- **WHAT IS REQUIRED**
Report the tally of lines in the material below that have the string "Lemma", with no other output.

- **TASK INPUTS**
Lemma polar_S (fuel : nat) g :
  polar next (S fuel) g =
  if rejected (attempt next g) then polar next fuel (point_rng (attempt next g))
  else Some (attempt next g).
Proof. reflexivity. Qed.

(** What the loop returns was tried and not rejected. *)
Lemma polar_accepts (fuel : nat) g p :
  polar next fuel g = Some p ->
  rejected p = false /\
  point_r2 p = point_x p * point_x p + point_y p * point_y p.
Proof.
  revert g. induction fuel as [| fuel IH]; intros g; [done |].
  rewrite polar_S. destruct (rejected (attempt next g)) eqn:Hr; [apply IH |].
  by intros [= <-].
Qed.

(** More attempts allowed do not change what the loop returns. *)
Lemma polar_fuel_le (fuel fuel' : nat) g p :
  polar next fuel g = Some p -> (fuel ≤ fuel')%nat -> polar next fuel' g = Some p.
Proof.
  revert fuel' g. induction fuel as [| fuel IH]; intros fuel' g; [done |].
  intros Hp Hle. destruct fuel' as [| fuel']; [lia |].
  rewrite polar_S in *. destruct (rejected (attempt next g)); [| done].
  apply (IH fuel'); [done | lia].
Qed.

(** A loop that returns has taken four outputs of the generator per
    attempt. *)
Lemma polar_rng (fuel : nat) g p :
  polar next fuel g = Some p ->
  point_rng p = after_outputs next (4 * attempts next fuel g) g.
Proof.
  revert g. induction fuel as [| fuel IH]; intros g; [done |].
  rewrite polar_S. cbn [attempts]. destruct (rejected (attempt next g)).
  - intros Hp. rewrite (IH _ Hp), attempt_rng.
    replace (4 * S (attempts next fuel (after_outputs next 4 g)))%nat
      with (4 * attempts next fuel (after_outputs next 4 g) + 4)%nat by lia.
    by rewrite after_outputs_add.
  - intros [= <-]. apply attempt_rng.
Qed.

Context {L : Libm}.
Implicit Types (d : normal_distribution).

- **TASK SOLUTION**
4